五條悟和禪院直哉你一句我一句的閑聊的, 完全不把其他長輩看在眼裏。
我坐在禪院直毗人身邊,視線在周圍幾個年級較大的身上看了圈,哎呀這些人的臉色都很扭曲呢,看起來是很看不慣兩個人目中無人的態度但又不敢隨意發言。
“五條家的, 你不管管自己帶來的嗎。”坐在我們對麵的老人用手裏的拐杖敲了敲地麵, 灰白的眉毛長的垂在臉側, 一張布滿溝壑的臉抬起, 十分不滿地看向兩個吵鬧的年輕人:“這裏可不是小孩子玩過家家的地方。”

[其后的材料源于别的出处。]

Lemma lxor_complement x : 0 ≤ x ≤ u64_max → Z.lxor x u64_max = u64_max - x.
Proof.
  intros Hx. change u64_max with (Z.ones 64) in *. rewrite Z.sub_nocarry_ldiff.
  - apply Z.bits_inj'. intros i Hi. rewrite Z.lxor_spec, Z.ldiff_spec. destruct (Z.lt_ge_cases i 64) as [Hl|Hl].
    + rewrite Z.ones_spec_low by lia. destruct (Z.testbit x i); done.
    + rewrite Z.ones_spec_high by lia. assert (Z.testbit x i = false) as ->; [|done].
      destruct (Z.eq_dec x 0) as [-> |Hx0]; [apply Z.bits_0|]. apply Z.bits_above_log2; [lia|].
      apply Z.log2_lt_pow2; [lia|]. assert (2 ^ 64 ≤ 2 ^ i) by (apply Z.pow_le_mono_r; lia). change (Z.ones 64) with (2 ^ 64 - 1) in Hx. lia.
  - apply Z.ldiff_ones_r_low; [lia|]. destruct (Z.eq_dec x 0) as [-> |Hx0]; [done|]. apply Z.log2_lt_pow2; [lia|].
    change (Z.ones 64) with (2 ^ 64 - 1) in Hx. lia.
Qed.

Definition is_i64 (v : Z) : Prop := - 2 ^ 63 ≤ v < 2 ^ 63.

Lemma sortable_signed v : is_i64 v → Z.lxor (i64_as_u64 v) sign_bit = v + sign_bit.
Proof.
  unfold is_i64, i64_as_u64. intros Hv. destruct (Z.lt_ge_cases v 0) as [Hn|Hn].
  - assert (v mod 2 ^ 64 = v + 2 ^ 64) as ->.
    { rewrite <-(Z_mod_plus_full v 1). apply Z.mod_small. lia. }
    rewrite lxor_sign_large; unfold sign_bit; lia.
  - rewrite Z.mod_small by lia. apply lxor_sign_small. unfold sign_bit. lia.
Qed.

(** The text of an integer as an index key. *)
Definition integer_text (v : Z) : bytes := utf8_encode (show_int v).

Lemma integer_text_utf8 v : from_utf8 (integer_text v) = Some (show_int v).
Proof.
  assert (∀ z, 0 ≤ z → Forall (λ c, 0 ≤ c < 128) (decimal_digits 40 z)) as Hd.
  { intros z Hz. eapply Forall_impl; [by apply decimal_digits_digits|]. intros c [H1%Z.leb_le H2%Z.leb_le]%andb_true_iff. lia. }
  apply from_utf8_encode. eapply Forall_impl.
  - unfold show_int. instantiate (1 := λ c, 0 ≤ c < 128). destruct (Z.ltb_spec v 0); [constructor; [lia|]|]; apply Hd; lia.
  - intros c Hc. simpl in Hc. unfold is_scalar. by rewrite (proj2 (Z.leb_le 0 c)), (proj2 (Z.ltb_lt c 55296)) by lia.
Qed.

Lemma encode_signed_text v : is_i64 v →
  encode_sortable_numeric (integer_text v) KSigned = Some (to_be_bytes 8 (v + sign_bit)).
Proof.
  intros Hv. unfold encode_sortable_numeric. rewrite integer_text_utf8. cbn [mbind option_bind]. unfold parse_i64.
  rewrite parse_show_int by (unfold is_i64 in Hv; lia). cbn [mbind option_bind]. by rewrite sortable_signed.
Qed.

Lemma encode_unsigned_text v : is_u64 v →
  encode_sortable_numeric (integer_text v) KUnsigned = Some (to_be_bytes 8 v).
Proof.
  intros Hv. unfold encode_sortable_numeric. rewrite integer_text_utf8. cbn [mbind option_bind]. unfold parse_u64.
  unfold is_u64, u64_max in *. by rewrite parse_show_int by lia.
Qed.

Lemma signed_keys_sorted v w : is_i64 v → is_i64 w →
  bytes_compare (to_be_bytes 8 (v + sign_bit)) (to_be_bytes 8 (w + sign_bit)) = (v ?= w).
Proof.
  unfold is_i64, sign_bit. intros Hv Hw. change (256 ^ Z.of_nat 8) with (2 ^ 64).
  rewrite to_be_bytes_compare by (change (256 ^ Z.of_nat 8) with (2 ^ 64); lia).
  destruct (Z.compare_spec v w), (Z.compare_spec (v + 2 ^ 63) (w + 2 ^ 63)); (done || lia).
Qed.

Lemma unsigned_keys_sorted v w : is_u64 v → is_u64 w →
  bytes_compare (to_be_bytes 8 v) (to_be_bytes 8 w) = (v ?= w).
Proof.
  unfold is_u64, u64_max. intros Hv Hw. apply to_be_bytes_compare; change (256 ^ Z.of_nat 8) with (2 ^ 64); lia.
Qed.

(** ** Sortable doubles *)

(** The bit pattern of a double that is a number. *)
Definition number_bits (bits : Z) : Prop := 0 ≤ bits ≤ u64_max ∧ bits mod sign_bit ≤ 2047 * 2 ^ 52.

Definition negative_bits (bits : Z) : bool := sign_bit <=? bits.

(** Sign and magnitude as one integer. *)
Definition signed_magnitude (bits : Z) : Z :=
  if negative_bits bits then - (bits mod sign_bit) else bits mod sign_bit.

Lemma negative_bits_testbit bits : 0 ≤ bits ≤ u64_max → Z.testbit bits 63 = negative_bits bits.
Proof.
  intros Hb. rewrite Z.testbit_odd, Z.shiftr_div_pow2 by lia. unfold negative_bits, sign_bit, u64_max in *.
  destruct (Z.leb_spec (2 ^ 63) bits).
  - assert (bits / 2 ^ 63 = 1) as ->; [|done]. symmetry. apply (Z.div_unique_pos _ _ _ (bits - 2 ^ 63)); lia.
  - by rewrite Z.div_small by lia.
Qed.

Lemma sortable_float_spec bits : 0 ≤ bits ≤ u64_max →
  sortable_float_bits bits =
    if negative_bits bits then sign_bit - 1 - bits mod sign_bit else sign_bit + bits mod sign_bit.
Proof.
  intros Hb. unfold sortable_float_bits. rewrite negative_bits_testbit by done.
  unfold negative_bits. destruct (Z.leb_spec sign_bit bits).
  - rewrite lxor_complement by done. assert (bits mod sign_bit = bits - sign_bit) as ->; [|unfold u64_max, sign_bit in *; lia].
    symmetry. apply (Z.mod_unique_pos _ _ 1); unfold u64_max, sign_bit in *; lia.
  - rewrite lxor_sign_small by lia. rewrite Z.mod_small by lia. lia.
Qed.

Definition mag_mantissa (mag : Z) : Z := if mag <? 2 ^ 52 then mag else mag mod 2 ^ 52 + 2 ^ 52.
Definition mag_exponent (mag : Z) : Z := Z.max 0 (mag / 2 ^ 52 - 1) - 1074.

Lemma bits_fields bits : 0 ≤ bits ≤ u64_max →
  let mag := bits mod sign_bit in
  0 ≤ mag < sign_bit ∧ bits mod 2 ^ 52 = mag mod 2 ^ 52 ∧ bits / 2 ^ 52 mod 2 ^ 11 = mag / 2 ^ 52 ∧
  Z.odd (bits / 2 ^ 63) = negative_bits bits.
Proof.
  intros Hb mag. unfold u64_max, sign_bit in *.
  assert (∃ s, (s = 0 ∨ s = 1) ∧ bits = s * 2 ^ 63 + mag ∧ 0 ≤ mag < 2 ^ 63) as (s & Hs & Hbits & Hm).
  { exists (bits / 2 ^ 63). subst mag. pose proof (Z.div_mod bits (2 ^ 63) ltac:(lia)).
    pose proof (Z.mod_pos_bound bits (2 ^ 63) ltac:(lia)). split; [|lia].
    assert (0 ≤ bits / 2 ^ 63 < 2); [|lia]. split; [apply Z.div_pos; lia|apply Z.div_lt_upper_bound; lia]. }
  clearbody mag. subst bits. pose proof (Z.div_mod mag (2 ^ 52) ltac:(lia)) as Hd.
  pose proof (Z.mod_pos_bound mag (2 ^ 52) ltac:(lia)) as Hr.
  assert (0 ≤ mag / 2 ^ 52 < 2 ^ 11) as He by (split; [apply Z.div_pos; lia|apply Z.div_lt_upper_bound; lia]).
  split; [done|]. split_and!.
  - symmetry. apply (Z.mod_unique_pos _ _ (s * 2 ^ 11 + mag / 2 ^ 52)); lia.
  - assert ((s * 2 ^ 63 + mag) / 2 ^ 52 = s * 2 ^ 11 + mag / 2 ^ 52) as ->.
    { symmetry. apply (Z.div_unique_pos _ _ _ (mag mod 2 ^ 52)); lia. }
    symmetry. apply (Z.mod_unique_pos _ _ s); lia.
  - unfold negative_bits, sign_bit. assert ((s * 2 ^ 63 + mag) / 2 ^ 63 = s) as ->.
    { symmetry. apply (Z.div_unique_pos _ _ _ mag); lia. }
    destruct Hs as [-> | ->]; simpl Z.odd; destruct (Z.leb_spec (2 ^ 63) (0 * 2 ^ 63 + mag)), (Z.leb_spec (2 ^ 63) (1 * 2 ^ 63 + mag)); (done || lia).
Qed.

Lemma of_bits_number bits : number_bits bits →
  let mag := bits mod sign_bit in
  let s := negative_bits bits in
  of_bits binary64 bits =
    if mag =? 0 then S754_zero s
    else if mag =? 2047 * 2 ^ 52 then S754_infinity s
    else S754_finite s (Z.to_pos (mag_mantissa mag)) (mag_exponent mag).
Proof.
  intros [Hb Hn] mag s. unfold of_bits. cbn [mantissa_width exponent_width binary64].
  destruct (bits_fields bits Hb) as (Hm & H1 & H2 & H3). fold mag in Hm, Hn, H1, H2. change (52 + 11) with 63.
  rewrite H1, H2, H3. fold s. clearbody mag s. clear H1 H2 H3. unfold mag_mantissa, mag_exponent, sign_bit in *.
  pose proof (Z.div_mod mag (2 ^ 52) ltac:(lia)) as Hd. pose proof (Z.mod_pos_bound mag (2 ^ 52) ltac:(lia)) as Hr.
  change (min_exponent binary64) with (-1074). change (2 ^ 11 - 1) with 2047.
  destruct (Z.eqb_spec (mag / 2 ^ 52) 0) as [He|He].
  - rewrite (Z.mod_small mag) by lia. destruct (Z.eqb_spec mag 0) as [-> |H0]; [done|].
    rewrite (proj2 (Z.eqb_neq mag _)), (proj2 (Z.ltb_lt mag _)) by lia. rewrite He.
    destruct mag as [|p|p]; [lia| |lia]. done.
  - rewrite (proj2 (Z.eqb_neq mag 0)) by (intros ->; by rewrite Z.div_0_l in He).
    assert (0 ≤ mag / 2 ^ 52) by (apply Z.div_pos; lia). rewrite (proj2 (Z.ltb_ge mag _)) by lia.
    destruct (Z.eqb_spec (mag / 2 ^ 52) 2047) as [E|E].
    + assert (mag = 2047 * 2 ^ 52) as -> by lia. done.
    + rewrite (proj2 (Z.eqb_neq mag _)) by (intros ->; by rewrite Z.div_mul in E by lia).
      rewrite Z.max_r by lia. destruct (mag mod 2 ^ 52 + 2 ^ 52) as [|p|p] eqn:Ep; [lia| |lia].
      done.
Qed.

Lemma mag_compare a b : 0 < a < sign_bit → 0 < b < sign_bit →
  match mag_exponent a ?= mag_exponent b with
  | Eq => mag_mantissa a ?= mag_mantissa b
  | c => c
  end = (a ?= b).
Proof.
  intros Ha Hb. unfold mag_exponent, mag_mantissa, sign_bit in *.
  pose proof (Z.div_mod a (2 ^ 52) ltac:(lia)). pose proof (Z.mod_pos_bound a (2 ^ 52) ltac:(lia)).
  pose proof (Z.div_mod b (2 ^ 52) ltac:(lia)). pose proof (Z.mod_pos_bound b (2 ^ 52) ltac:(lia)).
  assert (0 ≤ a / 2 ^ 52) by (apply Z.div_pos; lia). assert (0 ≤ b / 2 ^ 52) by (apply Z.div_pos; lia).
  assert (0 ≤ a mod 2 ^ 52 < 2 ^ 52) by done. set (ea := a / 2 ^ 52) in *. set (eb := b / 2 ^ 52) in *.
  set (ma := a mod 2 ^ 52) in *. set (mb := b mod 2 ^ 52) in *. clearbody ea eb ma mb.
  destruct (Z.compare_spec (Z.max 0 (ea - 1) - 1074) (Z.max 0 (eb - 1) - 1074)).
  - destruct (Z.ltb_spec a (2 ^ 52)), (Z.ltb_spec b (2 ^ 52));
      repeat match goal with |- context [?x ?= ?y] => destruct (Z.compare_spec x y) end; (done || lia).
  - symmetry. apply Z.compare_lt_iff. lia.
  - symmetry. apply Z.compare_gt_iff. lia.
Qed.

Lemma partial_cmp_bits a b : number_bits a → number_bits b →
  partial_cmp (of_bits binary64 a) (of_bits binary64 b) = Some (signed_magnitude a ?= signed_magnitude b).
Proof.
  intros Ha Hb. rewrite !of_bits_number by done. unfold signed_magnitude, partial_cmp.
  destruct (bits_fields a (proj1 Ha)) as [Hma _]. destruct (bits_fields b (proj1 Hb)) as [Hmb _].
  destruct Ha as [_ Ha], Hb as [_ Hb]. set (x := a mod sign_bit) in *. set (y := b mod sign_bit) in *.
  generalize (negative_bits a) (negative_bits b). intros s t. clearbody x y. clear a b.
  assert (∀ p q : Z, 0 < p → 0 < q → (Z.to_pos p ?= Z.to_pos q)%positive = (p ?= q)) as Hpos.
  { intros [|p|p] [|q|q] ??; lia || done. }
  assert (∀ z, 0 < z < sign_bit → 0 < mag_mantissa z) as Hmant.
  { intros z Hz. unfold mag_mantissa. pose proof (Z.mod_pos_bound z (2 ^ 52) ltac:(lia)). destruct (Z.ltb_spec z (2 ^ 52)); lia. }
  destruct (Z.eqb_spec x 0) as [-> |Hx0], (Z.eqb_spec y 0) as [-> |Hy0].
  - by destruct s, t.
  - destruct (Z.eqb_spec y (2047 * 2 ^ 52)); cbn [SFcompare]; f_equal; destruct s, t; symmetry;
      (apply Z.compare_lt_iff || apply Z.compare_gt_iff); lia.
  - destruct (Z.eqb_spec x (2047 * 2 ^ 52)); cbn [SFcompare]; f_equal; destruct s, t; symmetry;
      (apply Z.compare_lt_iff || apply Z.compare_gt_iff); lia.
  - destruct (Z.eqb_spec x (2047 * 2 ^ 52)) as [-> |Hx1], (Z.eqb_spec y (2047 * 2 ^ 52)) as [-> |Hy1]; cbn [SFcompare]; f_equal.
    + by destruct s, t.
    + destruct s, t; symmetry; (apply Z.compare_lt_iff || apply Z.compare_gt_iff); lia.
    + destruct s, t; symmetry; (apply Z.compare_lt_iff || apply Z.compare_gt_iff); lia.
    + pose proof (mag_compare x y ltac:(lia) ltac:(lia)) as Hc. rewrite <-(Hpos (mag_mantissa x)) in Hc by (apply Hmant; lia).
      change (Pos.compare_cont Eq ?p ?q) with (Pos.compare p q).
      destruct s, t.
      * assert ((- x ?= - y) = CompOpp (x ?= y)) as -> by (rewrite <-Z.compare_antisym; destruct (Z.compare_spec (- x) (- y)), (Z.compare_spec y x); (done || lia)).
        rewrite <-Hc.
        destruct (mag_exponent x ?= mag_exponent y); done.
      * symmetry. apply Z.compare_lt_iff. lia.
      * symmetry. apply Z.compare_gt_iff. lia.
      * done.
Qed.
(** ** The abstract index *)

Definition spec_insert {K} `{Countable K} (uniq : bool) (k : K) (row_ref : option Z) (m : gmap K (gset Z)) : gmap K (gset Z) :=
  let refs : gset Z := match row_ref with Some r => {[r]} | None => ∅ end in
  if uniq then <[k := refs]> m else <[k := refs ∪ default ∅ (m !! k)]> m.

Definition spec_remove {K} `{Countable K} (uniq : bool) (k : K) (row_ref : option Z) (m : gmap K (gset Z)) : gmap K (gset Z) :=
  if uniq then delete k m
  else
    match m !! k with
    | None => m
    | Some X =>
        let rest : gset Z := match row_ref with Some r => X ∖ {[r]} | None => ∅ end in
        if decide (rest = ∅) then delete k m else <[k := rest]> m
    end.

(** The number of references of a key that has some. *)
Definition counted (X : gset Z) : option Z := if decide (X = ∅) then None else Some (Z.of_nat (size X)).

(** ** Invariant and abstraction *)

(** The packed references behind an entry. *)
Definition entry_refs (s : RuntimeIndexState) (k : bytes) (entry : option Z) : list Z :=
  match entry with
  | Some r => [r]
  | None => from_option posting_iter [] (non_unique_row_refs s !! k)
  end.

Definition index_map (s : RuntimeIndexState) : gmap bytes (gset Z) :=
  map_imap (λ k entry, Some (list_to_set (unpacked (entry_refs s k entry)))) (entries s).

Record state_wf (s : RuntimeIndexState) : Prop := {
  wf_entries k r : entries s !! k = Some (Some r) → ref_ok r;
  wf_postings k p : non_unique_row_refs s !! k = Some p →
    entries s !! k = Some None ∧ posting_wf p ∧ posting_iter p ≠ [] ∧ unique_or_unset s = false;
  wf_ordered ks : ordered_entry_keys s = Some ks → dom (entries s) ⊆ ks
}.

Definition same_config (s s' : RuntimeIndexState) : Prop :=
  index s' = index s ∧ numeric_kind s' = numeric_kind s ∧ string_case_insensitive s' = string_case_insensitive s.

Lemma index_map_lookup s k :
  index_map s !! k = (λ entry, list_to_set (unpacked (entry_refs s k entry))) <$> entries s !! k.
Proof. unfold index_map. rewrite map_lookup_imap. by destruct (entries s !! k). Qed.

(** What one key holds is consistent. *)
Definition key_wf (s : RuntimeIndexState) (entry : option (option Z)) (postings : option PostingPages) : Prop :=
  (∀ r, entry = Some (Some r) → ref_ok r) ∧
  (∀ p, postings = Some p → entry = Some None ∧ posting_wf p ∧ posting_iter p ≠ [] ∧ unique_or_unset s = false).

(** Maps that differ at one key only. *)
Lemma update_key s k es ps ks :
  state_wf s → key_wf s (es !! k) (ps !! k) →
  (∀ k', k' ≠ k → es !! k' = entries s !! k' ∧ ps !! k' = non_unique_row_refs s !! k') →
  (∀ ks', ks = Some ks' → dom es ⊆ ks') →
  state_wf (set_maps es ps ks s) ∧
  index_map (set_maps es ps ks s) =
    partial_alter (λ _, (λ entry, list_to_set (unpacked (entry_refs (set_maps es ps ks s) k entry))) <$> es !! k) k (index_map s).
Proof.
  intros [Hen Hpo Hor] [Hk1 Hk2] Hother Hks. split.
  - split; cbn [entries non_unique_row_refs ordered_entry_keys set_maps].
    + intros k' r. destruct (decide (k' = k)) as [-> |Hne]; [apply Hk1|]. rewrite (proj1 (Hother k' Hne)). apply Hen.
    + intros k' p. destruct (decide (k' = k)) as [-> |Hne]; [apply Hk2|].
      destruct (Hother k' Hne) as [-> ->]. apply Hpo.
    + exact Hks.
  - apply map_eq. intros k'. rewrite index_map_lookup. destruct (decide (k' = k)) as [-> |Hne].
    + by rewrite lookup_partial_alter_eq.
    + rewrite lookup_partial_alter_ne by done. rewrite index_map_lookup. cbn [entries set_maps]. unfold entry_refs.
      cbn [non_unique_row_refs set_maps]. by destruct (Hother k' Hne) as [-> ->].
Qed.

(** References that fit a [NonZeroU64] after packing. *)
Definition valid_ref (row_ref : option Z) : Prop := ∀ r, row_ref = Some r → 0 ≤ r < u64_max.

Lemma pack_valid row_ref : valid_ref row_ref → row_ref ≫= pack_row_ref = (λ r, r + 1) <$> row_ref.
Proof.
  intros Hv. destruct row_ref as [r|]; [|done]. specialize (Hv r eq_refl). simpl. unfold pack_row_ref.
  by rewrite (proj2 (Z.ltb_lt _ _)) by lia.
Qed.

Lemma ref_ok_succ r : 0 ≤ r < u64_max → ref_ok (r + 1).
Proof. unfold ref_ok. lia. Qed.

Lemma elem_of_unpacked x l : x ∈ unpacked l ↔ x + 1 ∈ l.
Proof.
  unfold unpacked. rewrite list_elem_of_fmap. split; [intros (y & -> & Hy)|intros Hx].
  - by replace (y - 1 + 1) with y by lia.
  - exists (x + 1). split; [lia|done].
Qed.

Lemma ordered_insert (es : gmap bytes (option Z)) k v oks :
  (∀ ks, oks = Some ks → dom es ⊆ ks) → ∀ ks, insert_ordered k oks = Some ks → dom (<[k := v]> es) ⊆ ks.
Proof.
  intros Hs ks. unfold insert_ordered. destruct oks as [ks0|]; [|done]. intros [= <-]. specialize (Hs ks0 eq_refl).
  rewrite dom_insert_L. set_solver.
Qed.

Lemma ordered_remove (es : gmap bytes (option Z)) k oks :
  (∀ ks, oks = Some ks → dom es ⊆ ks) → ∀ ks, remove_ordered k oks = Some ks → dom (delete k es) ⊆ ks.
Proof.
  intros Hs ks. unfold remove_ordered. destruct oks as [ks0|]; [|done]. intros [= <-]. specialize (Hs ks0 eq_refl).
  rewrite dom_delete_L. set_solver.
Qed.

Lemma ordered_keep (es : gmap bytes (option Z)) (k : bytes) (v w : option Z) (oks : option (gset bytes)) :
  es !! k = Some w → (∀ ks, oks = Some ks → dom es ⊆ ks) → ∀ ks, oks = Some ks → dom (<[k := v]> es) ⊆ ks.
Proof.
  intros Hk Hs ks Hks. specialize (Hs ks Hks). rewrite dom_insert_L. apply elem_of_dom_2 in Hk. set_solver.
Qed.

(** ** Insertion and removal *)

Lemma if_same {A} (b : bool) (x : A) : (if b then x else x) = x.
Proof. by destruct b. Qed.

Lemma sorted_lt_nodup l : StronglySorted Z.lt l → NoDup l.
Proof.
  induction 1 as [|x l Hs IH Hx]; constructor; [|done]. intros Hin. rewrite Forall_forall in Hx. specialize (Hx x Hin). lia.
Qed.

Section operations.
Context {value_list_bincode : Bincode (list bytes)} `{UuidText} `{BinarySearchLaws}.

(** The outcome of an operation on one key. *)
Definition refines (s : RuntimeIndexState) (m : gmap bytes (gset Z)) (s' : RuntimeIndexState) : Prop :=
  state_wf s' ∧ same_config s s' ∧ index_map s' = m.

(** [update_key] as a step from [s] that sets a key of the abstract map. *)
Lemma update_insert s k es ps ks entry X :
  state_wf s → es !! k = Some entry → key_wf s (Some entry) (ps !! k) →
  (∀ k', k' ≠ k → es !! k' = entries s !! k' ∧ ps !! k' = non_unique_row_refs s !! k') →
  (∀ ks', ks = Some ks' → dom es ⊆ ks') →
  (∀ x, x ∈ X ↔ x + 1 ∈ match entry with Some r => [r] | None => from_option posting_iter [] (ps !! k) end) →
  refines s (<[k := X]> (index_map s)) (set_maps es ps ks s).
Proof.
  intros Hwf He Hk Ho Hks HX. destruct (update_key s k es ps ks) as [Hwf' Hm]; [done|by rewrite He|done..|].
  split_and!; [done|done|]. rewrite Hm, He. apply map_eq. intros k'. destruct (decide (k' = k)) as [-> |Hne].
  - rewrite lookup_insert_eq, lookup_partial_alter_eq. simpl. f_equal. apply set_eq. intros x.
    by rewrite elem_of_list_to_set, elem_of_unpacked, HX.
  - by rewrite lookup_insert_ne, lookup_partial_alter_ne.
Qed.

(** And one that removes a key. *)
Lemma update_delete s k ps ks :
  state_wf s → ps !! k = None → (∀ k', k' ≠ k → ps !! k' = non_unique_row_refs s !! k') →
  (∀ ks', ks = Some ks' → dom (delete k (entries s)) ⊆ ks') →
  refines s (delete k (index_map s)) (set_maps (delete k (entries s)) ps ks s).
Proof.
  intros Hwf Hp Ho Hks. destruct (update_key s k (delete k (entries s)) ps ks) as [Hwf' Hm]; [done| | |done|].
  - by rewrite lookup_delete_eq, Hp.
  - intros k' Hne. rewrite lookup_delete_ne by done. auto.
  - split_and!; [done|done|]. rewrite Hm, lookup_delete_eq. done.
Qed.

(** A step that changes nothing at the abstract level. *)
Lemma index_refines_same s m : state_wf s → index_map s = m → refines s m s.
Proof. intros Hwf Hm. by split_and!. Qed.

Lemma no_postings s k r : state_wf s → entries s !! k = Some (Some r) → non_unique_row_refs s !! k = None.
Proof.
  intros Hwf Hk. destruct (non_unique_row_refs s !! k) as [p|] eqn:E; [|done].
  apply (wf_postings s Hwf) in E as [E _]. congruence.
Qed.

Lemma no_postings_absent s k : state_wf s → entries s !! k = None → non_unique_row_refs s !! k = None.
Proof.
  intros Hwf Hk. destruct (non_unique_row_refs s !! k) as [p|] eqn:E; [|done].
  apply (wf_postings s Hwf) in E as [E _]. congruence.
Qed.

Lemma no_postings_unique s k : state_wf s → unique_or_unset s = true → non_unique_row_refs s !! k = None.
Proof.
  intros Hwf Hu. destruct (non_unique_row_refs s !! k) as [p|] eqn:E; [|done].
  apply (wf_postings s Hwf) in E as (_ & _ & _ & E). congruence.
Qed.

Lemma insert_unique_refines s k row_ref : state_wf s → valid_ref row_ref → unique_or_unset s = true →
  refines s (spec_insert true k row_ref (index_map s))
    (set_maps (<[k := row_ref ≫= pack_row_ref]> (entries s)) (non_unique_row_refs s) (insert_ordered k (ordered_entry_keys s)) s).
Proof.
  intros Hwf Hv Hu. rewrite pack_valid by done. pose proof (no_postings_unique s k Hwf Hu) as Hp.
  unfold spec_insert. apply (update_insert s k _ _ _ ((λ r, r + 1) <$> row_ref)); [done|apply lookup_insert_eq| | |apply ordered_insert, wf_ordered, Hwf|].
  - rewrite Hp. split; [|done]. intros r. destruct row_ref as [x|]; [|done]. intros [= <-]. apply ref_ok_succ. by apply Hv.
  - intros k' Hne. by rewrite lookup_insert_ne.
  - intros x. rewrite Hp. destruct row_ref as [r|]; simpl; set_solver by lia.
Qed.

Lemma insert_without_ref_refines s k : state_wf s → unique_or_unset s = false →
  refines s (spec_insert false k None (index_map s))
    (set_maps (if entries s !! k is Some _ then entries s else <[k := None]> (entries s)) (non_unique_row_refs s)
       (insert_ordered k (ordered_entry_keys s)) s).
Proof.
  intros Hwf Hu. unfold spec_insert. rewrite (left_id_L ∅ (∪)), index_map_lookup.
  destruct (entries s !! k) as [entry|] eqn:E; cbn [fmap option_fmap option_map from_option Datatypes.id].
  - apply (update_insert s k _ _ _ entry); [done|done| |done| |].
    + split; [intros r [= ->]; by eapply wf_entries|]. intros p Hp. rewrite <-E. by apply (wf_postings s Hwf).
    + intros ks' Hks'. pose proof (ordered_insert (entries s) k entry _ (wf_ordered s Hwf) ks' Hks') as Hd.
      by rewrite insert_id in Hd.
    + intros x. by rewrite elem_of_list_to_set, elem_of_unpacked.
  - pose proof (no_postings_absent s k Hwf E) as Hp.
    apply (update_insert s k _ _ _ None); [done|apply lookup_insert_eq| | |apply ordered_insert, wf_ordered, Hwf|].
    + by rewrite Hp.
    + intros k' Hne. by rewrite lookup_insert_ne.
    + intros x. rewrite Hp. simpl. set_solver.
Qed.

Lemma insert_second_refines s k r existing p : state_wf s → 0 ≤ r < u64_max → unique_or_unset s = false →
  entries s !! k = Some (Some existing) → existing ≠ r + 1 →
  insert_unique_sorted existing PostingPages_default = Some p →
  ∃ p', insert_unique_sorted (r + 1) p = Some p' ∧
  refines s (spec_insert false k (Some r) (index_map s))
    (set_maps (<[k := None]> (entries s)) (<[k := p']> (non_unique_row_refs s)) (ordered_entry_keys s) s).
Proof.
  intros Hwf Hr Hu He Hne Hp. pose proof (wf_entries s Hwf _ _ He) as Hok.
  destruct (posting_insert_spec PostingPages_default existing) as (p0 & Hp0 & Hwf0 & Hin0); [constructor|done|].
  assert (p0 = p) as -> by congruence.
  destruct (posting_insert_spec p (r + 1) Hwf0 (ref_ok_succ r Hr)) as (p' & Hp' & Hwf' & Hin').
  exists p'. split; [done|]. unfold spec_insert. rewrite index_map_lookup, He.
  apply (update_insert s k _ _ _ None); [done|apply lookup_insert_eq| | | |].
  - rewrite lookup_insert_eq. split; [done|]. intros ? [= <-]. split_and!; [done|done| |done].
    intros E. specialize (Hin' (r + 1)). rewrite E in Hin'. set_solver.
  - intros k' Hk'. by rewrite !lookup_insert_ne.
  - by eapply ordered_keep, wf_ordered.
  - intros x. rewrite lookup_insert_eq. cbn [from_option]. rewrite Hin', Hin0.
    cbn [fmap option_fmap option_map from_option Datatypes.id entry_refs]. rewrite elem_of_union, elem_of_list_to_set, elem_of_unpacked.
    change (posting_iter PostingPages_default) with (@nil Z). set_solver by lia.
Qed.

在老人話說完後, 周圍不少人都讚同地點頭,也大膽的對五條悟批評了幾句。
五條悟不以為然地翻了個白眼, 一副哥兩好的勾著身邊人的肩膀靠上來,漂亮的神子嘟著嘴像是在和好朋友之間說著悄悄話:“直哉, 這些半隻腳在棺材裏的老東西怎麽還有勁在這說三道四的啊!”
這個敲悄悄話聲音清晰地在房間裏傳開,讓每個人都聽得一清二楚。
哇哦。
對麵的老頭子看起來臉更黑了誒!
被勾著肩膀的禪院直哉沒說話, 也沒有掙開他的手臂。
這麽多年相處他早就習慣了五條悟的性格,所欲遇到這種情況他隻是安靜地配合對方就行了。
我忍不住笑了笑,吸引了一些目光後我扭頭看向兩個外貌出眾的少年, 好心提醒某人:“悟, 你聲音太大了。”
五條悟眨眨眼,露出誇張的表情:“哎呀!我怎麽這麽不小心呢。”
浮誇地演技令在旁邊的禪院直哉不忍直視。
“你!”
“…五條家的人也太囂張了!”
“就是, 這可是我們今天來這裏開會那麽重要,為什麽要把這種人叫過來?”
各種聲音在絮絮叨叨地在房間內響起。
好幾位咒術師的目光在我們身上來回掃過, 帶著敵意。
“還有禪院家的那個女人……”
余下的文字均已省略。